I get ask often about how to get started in PVP, what to fly, where to go, who to fight.
PVP in Eve seems daunting at first, many pilots first experience with it are a brief and painful introduction, this can put some people off for life, or make them want to learn how and then get revenge.
Take this chap for instance, Night Hawk Star 11 days old, and out in a destroyer in lowsec.
To be honest he even looks a little fresh in the face, a happy smiley chap, flying his Catalyst into lowsec to shoot at the more valuable Rats. Probably to gain a little extra money to buy a larger ship. His fate like so many before him was to be vaporised in a fight he could not possible have won.
I don't feel bad about it, I'm a pirate, and I enjoy the game by killing everything I can. It's a cheap learning experience for him, and hopefully he'll realise that over the next few days, in time maybe he'll come back and kill me. I'd be more than happy for that to happen, through I'd never make it easy.
His mistake was simple, he assumed that people would not kill him because he was young, so he ignored the warning from concord and jumped into lowsec. He was spotted in local immediately, and directionally scanned in a few seconds to the belts, before he'd finished killing his first rat, he was being destroyed by a Wolf class assault ship.
Situational awareness is the first step in PvP.
You have to understand what's going on in space around you, if he'd have hit his d-scan button he'd have seen several ships active in local, he'd could have checked a few names of the 20 pilots in local channel and instantly have realised that virtually everyone in system was -10 security status, and most where in the same alliance. This is situation which should strike caution for any pilot.
It takes no skill points to be able to scout a system, by checking the pilots in local, you can gain a rough understanding of who's here, who's likely to be with who.
When entering a system I always perform 2 simple checks:
1. Local channel - how many people are in system, are any red/blue or otherwise known to me.
2. D-scan - Pressing the D-scan button tells you what ships are in space within 14au.

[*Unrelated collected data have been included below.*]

Lemma rows_on_app_last (db db' : Db) (row : meal) (pid d : Z) :
  meal_plans db' = (meal_plans db ++ [row])%list ->
  rows_on db' pid d =
  (rows_on db pid d ++
   (if (plan_date row =? d) && visible_to pid row then [row] else []))%list.
Proof.
  intros H. unfold rows_on. rewrite H, filter_app. f_equal.
  rewrite filter_cons, filter_nil.
  destruct ((plan_date row =? d) && visible_to pid row);
    destruct (decide _) as [Hd|Hd]; simpl in Hd; try reflexivity;
    contradiction || (exfalso; apply Hd; exact I).
Qed.

Lemma copy_meal_appends_aux (st : store) (now : string) (req : request)
    (meal_id target_date : Z) (m : meal) :
  truthy_opt (get_admin_session req) = true ->
  find (fun x => id x =? meal_id) (meal_plans (st_db st)) = Some m ->
  row_accepted (st_db st) m = true ->
  let db := st_db st in
  let db' := st_db (fst (copy_meal st now req meal_id target_date)) in
  exists copy,
    meal_plans db' = (meal_plans db ++ [copy])%list /\
    calories copy = calories m /\
    (forall x, In x (meal_plans db) -> id x < id copy) /\
    meal_checks db' = meal_checks db /\ profiles db' = profiles db /\
    forall pid,
      rows_on db' pid target_date =
      (rows_on db pid target_date ++ (if visible_to pid m then [copy] else []))%list.
Proof.
  intros Hadm Hfind Hacc. cbv zeta. unfold copy_meal.
  rewrite Hadm, Hfind. simpl negb. cbv iota.
  unfold row_accepted in Hacc. apply andb_prop in Hacc as [Hmt Hp].
  destruct (insert_meal_accepted st now target_date (meal_type m) (dish_name m)
              (description m) (calories m) (protein_g m) (carbs_g m) (fat_g m)
              (fiber_g m) (profile_id m) Hmt)
    as (row & st' & Hins & Hrow & Hmeals & Hprof & Hchk & _ & _ & Hfresh).
  { destruct (profile_id m); [exact Hp | exact I]. }
  rewrite Hins. simpl.
  exists row. split; [exact Hmeals|]. split; [now rewrite Hrow|].
  split; [exact Hfresh|]. split; [exact Hchk|]. split; [exact Hprof|].
  intros pid. rewrite (rows_on_app_last _ _ row pid target_date Hmeals).
  f_equal. rewrite Hrow. cbn [plan_date]. rewrite Z.eqb_refl.
  unfold visible_to. cbn [profile_id]. reflexivity.
Qed.

(** X13: copying a meal.  For a stored meal that satisfies the table's
    constraints, the copy is one appended row on the target date with a new
    id above every existing one; it takes over slot, dish name, description,
    calories, the four macros and the profile scope.  No check is copied,
    and each profile's rows of the target date are the former ones followed
    by the copy, if the profile sees the meal. *)
Theorem copy_meal_appends (st : store) (now : string) (req : request)
    (meal_id target_date : Z) (m : meal) :
  truthy_opt (get_admin_session req) = true ->
  find (fun x => id x =? meal_id) (meal_plans (st_db st)) = Some m ->
  row_accepted (st_db st) m = true ->
  let db := st_db st in
  let db' := st_db (fst (copy_meal st now req meal_id target_date)) in
  snd (copy_meal st now req meal_id target_date)
    = Returned (Copied (dish_name m) target_date) /\
  exists copy,
    meal_plans db' = (meal_plans db ++ [copy])%list /\
    plan_date copy = target_date /\ created_at copy = now /\
    same_dish_data copy m /\
    (forall x, In x (meal_plans db) -> id x < id copy) /\
    meal_checks db' = meal_checks db /\ profiles db' = profiles db /\
    forall pid,
      rows_on db' pid target_date =
      (rows_on db pid target_date ++ (if visible_to pid m then [copy] else []))%list.
Proof.
  intros Hadm Hfind Hacc. cbv zeta. unfold copy_meal.
  rewrite Hadm, Hfind. simpl negb. cbv iota.
  unfold row_accepted in Hacc. apply andb_prop in Hacc as [Hmt Hp].
  destruct (insert_meal_accepted st now target_date (meal_type m) (dish_name m)
              (description m) (calories m) (protein_g m) (carbs_g m) (fat_g m)
              (fiber_g m) (profile_id m) Hmt)
    as (row & st' & Hins & Hrow & Hmeals & Hprof & Hchk & _ & _ & Hfresh).
  { destruct (profile_id m); [exact Hp | exact I]. }
  rewrite Hins. simpl. split; [reflexivity|].
  exists row. split; [exact Hmeals|].
  split; [now rewrite Hrow|]. split; [now rewrite Hrow|].
  split; [rewrite Hrow; repeat split|].
  split; [exact Hfresh|]. split; [exact Hchk|]. split; [exact Hprof|].
  intros pid. rewrite (rows_on_app_last _ _ row pid target_date Hmeals).
  f_equal. rewrite Hrow. cbn [plan_date]. rewrite Z.eqb_refl.
  unfold visible_to. cbn [profile_id]. reflexivity.
Qed.

Lemma copy_meal_appends_witness :
  map (fun x => (id x, plan_date x, dish_name x, calories x))
    (meal_plans (st_db (fst (copy_meal template_store "2026-02-23 09:00:00"
                               admin_request 2 739670))))
  = [(1, 739669, "Oatmeal with Berries", 350);
     (2, 739669, "Grilled Chicken Salad", 420);
     (3, 739669, "Salmon with Vegetables", 480);
     (4, 739670, "Grilled Chicken Salad", 420)] /\
  snd (copy_meal template_store "2026-02-23 09:00:00" admin_request 2 739670)
  = Returned (Copied "Grilled Chicken Salad" 739670).
Proof.
  split; [reflexivity|].
  exact (proj1 (copy_meal_appends template_store "2026-02-23 09:00:00"
                  admin_request 2 739670
                  (mk_meal 2 739669 "lunch" "Grilled Chicken Salad" 420 None)
                  eq_refl eq_refl eq_refl)).
Defined.

Lemma dashboard_totals_on (db : Db) (today pid d : Z) (p : profile) :
  get_profile db pid = Some p ->
  exists ctx,
    dashboard db today (Some pid) (ViewDate d) = Returned (Page ctx) /\
    selected_date ctx = d /\
    total_calories ctx = sum_Z (map calories (rows_on db pid d)) /\
    checked_calories ctx =
      sum_Z (map calories
               (filter (fun m => marked_prepared db pid (id m)) (rows_on db pid d))).
Proof.
  intros Hp.
  destruct (dashboard_page db today pid p (ViewDate d) Hp)
    as (slots0 & sd & _ & -> & Hd).
  eexists. split; [exact Hd|]. cbn [total_calories checked_calories selected_date].
  pose proof (meals_on_rows db pid d) as Hperm.
  split; [reflexivity|]. split.
  - rewrite py_sum_sum_Z. apply sum_Z_perm, Permutation_map, Hperm.
  - rewrite py_sum_sum_Z, checked_filter.
    apply sum_Z_perm, Permutation_map. now apply filter_Permutation.
Qed.

Lemma sum_Z_app (l1 l2 : list Z) : sum_Z (l1 ++ l2) = sum_Z l1 + sum_Z l2.
Proof. induction l1 as [|a l1 IH]; simpl; lia. Qed.

Lemma marked_prepared_unreferenced (db : Db) (pid i : Z) :
  (forall c, In c (meal_checks db) -> mc_meal_plan_id c <> i) ->
  marked_prepared db pid i = false.
Proof.
  intros H. unfold marked_prepared. apply not_true_is_false.
  intros (c & Hin & Hc)%existsb_exists.
  apply andb_prop in Hc as [[_ Hc%Z.eqb_eq]%andb_prop _].
  now apply (H c Hin).
Qed.

(** The page that the [dashboard] handler returns is the view built from
    the store, for the profile of the cookie, which is a stored profile. *)
Lemma views_dashboard_page (st st' : store) (today : Z) (req : request)
    (vd : view_date_arg) (ctx : Views.dashboard_context) :
  Views.dashboard st today req vd = (st', Returned (Page ctx)) ->
  exists pid p,
    cookie_profile_id req = Some pid /\
    get_profile (st_db st) pid = Some p /\
    dashboard (st_db st) today (Some pid) vd = Returned (Page (Views.dc_view ctx)).
Proof.
  unfold Views.dashboard.
  destruct (cookie_profile_id req) as [pid|]; [|discriminate].
  destruct (negb (int64 pid)); [discriminate|].
  destruct (dashboard (st_db st) today (Some pid) vd) as [e|[url|view]] eqn:Hd;
    try discriminate.
  repeat match goal with
  | |- context [match ?x with Raised _ => _ | Returned _ => _ end] =>
      destruct x; [discriminate|]
  end.
  intros [= _ <-]. exists pid.
  pose proof Hd as Hd0. unfold dashboard in Hd0.
  destruct (get_profile (st_db st) pid) as [p|] eqn:Hp; [|discriminate].
  exists p. cbn [Views.dc_view]. auto.
Qed.

(** The totals of a returned page of a requested date. *)
Lemma views_dashboard_totals (st st' : store) (today d pid : Z) (req : request)
    (ctx : Views.dashboard_context) :
  cookie_profile_id req = Some pid ->
  Views.dashboard st today req (ViewDate d) = (st', Returned (Page ctx)) ->
  (exists p, get_profile (st_db st) pid = Some p) /\
  total_calories (Views.dc_view ctx)
    = sum_Z (map calories (rows_on (st_db st) pid d)) /\
  checked_calories (Views.dc_view ctx)
    = sum_Z (map calories
               (filter (fun m => marked_prepared (st_db st) pid (id m))
                  (rows_on (st_db st) pid d))).
Proof.
  intros Hc Hv.
  destruct (views_dashboard_page _ _ _ _ _ _ Hv) as (pid' & p & Hc' & Hp & Hd).
  rewrite Hc in Hc'. injection Hc' as <-.
  destruct (dashboard_totals_on (st_db st) today pid d p Hp)
    as (view & Hd' & _ & Ht & Hck).
  rewrite Hd in Hd'. injection Hd' as <-. eauto.
Qed.

(** X14: a copy shows up in the day view.  After a meal is copied to a
    date, the page that the day view of that date returns for a profile has
    its total calories raised by the meal's calories when the profile sees
    the meal, and unchanged otherwise; the prepared total is unchanged,
    because the copy starts without a check (given that checks belong to
    stored meals). *)
Theorem copy_meal_day_view (st : store) (now : string) (req : request)
    (meal_id target_date : Z) (m : meal) (today pid : Z) (viewer : request)
    (st1 st2 : store) (ctx ctx' : Views.dashboard_context) :
  truthy_opt (get_admin_session req) = true ->
  find (fun x => id x =? meal_id) (meal_plans (st_db st)) = Some m ->
  row_accepted (st_db st) m = true ->
  checks_refer_to_meals (st_db st) ->
  cookie_profile_id viewer = Some pid ->
  Views.dashboard st today viewer (ViewDate target_date)
    = (st1, Returned (Page ctx)) ->
  Views.dashboard (fst (copy_meal st now req meal_id target_date)) today viewer
    (ViewDate target_date) = (st2, Returned (Page ctx')) ->
  total_calories (Views.dc_view ctx') =
    total_calories (Views.dc_view ctx)
    + (if visible_to pid m then calories m else 0) /\
  checked_calories (Views.dc_view ctx') = checked_calories (Views.dc_view ctx).
Proof.
  intros Hadm Hfind Hacc Hfk Hck Hv Hv'.
  destruct (copy_meal_appends_aux st now req meal_id target_date m Hadm Hfind Hacc)
    as (copy & Hmeals & Hcal & Hfresh & Hchk & Hprof & Hrows).
  set (db' := st_db (fst (copy_meal st now req meal_id target_date))) in *.
  destruct (views_dashboard_totals _ _ _ _ _ _ _ Hck Hv) as (_ & Ht & Hc).
  destruct (views_dashboard_totals _ _ _ _ _ _ _ Hck Hv') as (_ & Ht' & Hc').
  fold db' in Ht', Hc'.
  assert (Hmark : forall i, marked_prepared db' pid i
                            = marked_prepared (st_db st) pid i).
  { intros i. unfold marked_prepared. now rewrite Hchk. }
  assert (Hnew : marked_prepared (st_db st) pid (id copy) = false).
  { apply marked_prepared_unreferenced. intros c Hin Heq.
    destruct (Hfk c Hin) as (x & Hx & Hid).
    specialize (Hfresh x Hx). lia. }
  rewrite Ht', Hc', Ht, Hc, (Hrows pid). split.
  - rewrite map_app, sum_Z_app. f_equal.
    destruct (visible_to pid m); simpl; [rewrite Hcal; lia | reflexivity].
  - rewrite filter_app, map_app, sum_Z_app.
    rewrite (list_filter_iff _ (fun x => marked_prepared (st_db st) pid (id x)))
      by (intros x; now rewrite Hmark).
    destruct (visible_to pid m); simpl; [|lia].
    rewrite filter_cons, filter_nil.
    destruct (decide _) as [Hd0|_]; [|simpl; lia].
    rewrite Hmark, Hnew in Hd0. destruct Hd0.
Qed.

If you start to hunt in the same systems, you start to build up a map in your head of the area, and the pilots within it. You'll also start to get an idea of which ships are "pos trash" and can usually be ignored. Many pilots in eve are quite territorial, preferring to roam across a few solar systems, partly this is logistics, having lots of different ships for different roles is vital in lowsec piracy, and you have to keep them somewhere usually the same place as others in your corporation or alliance "home" partly it's time. Pirates like to be close to the action, like big cat's in Africa you can usually find pirates where there is prey. This might mean a static DED plex, a mission agent, or even a skillbook station. Often it's a combination of these, and other factors, a central location between other lowsec corporations or faction warfare regions, anywhere where lots of fights can happen.
This is the first in a series of guides, hopefully they will be of use to you. For more advanced scouting and an explanation of the directional scanner, please check out these to a couple of my other guides.
http://imsdemons.pvp101.net/p/hunting-101-directional-scanner.html
http://imsdemons.pvp101.net/p/combat-scanning-probing.html
Did you reach out to him afterwards? I'm all for divesting noobs of their assets, but pilots such as these stand a much better chance of returning to the space lanes if there's a human face to the senseless destruction. Simply casting him off, in the long term, does more harm than good.
ReplyDeleteAfter the rage settled down I linked battleclinic and this blog to him. Hopefully he will take the time to check them, and maybe pick up something useful. I'm always willing to talk to any new pilot that crosses my path.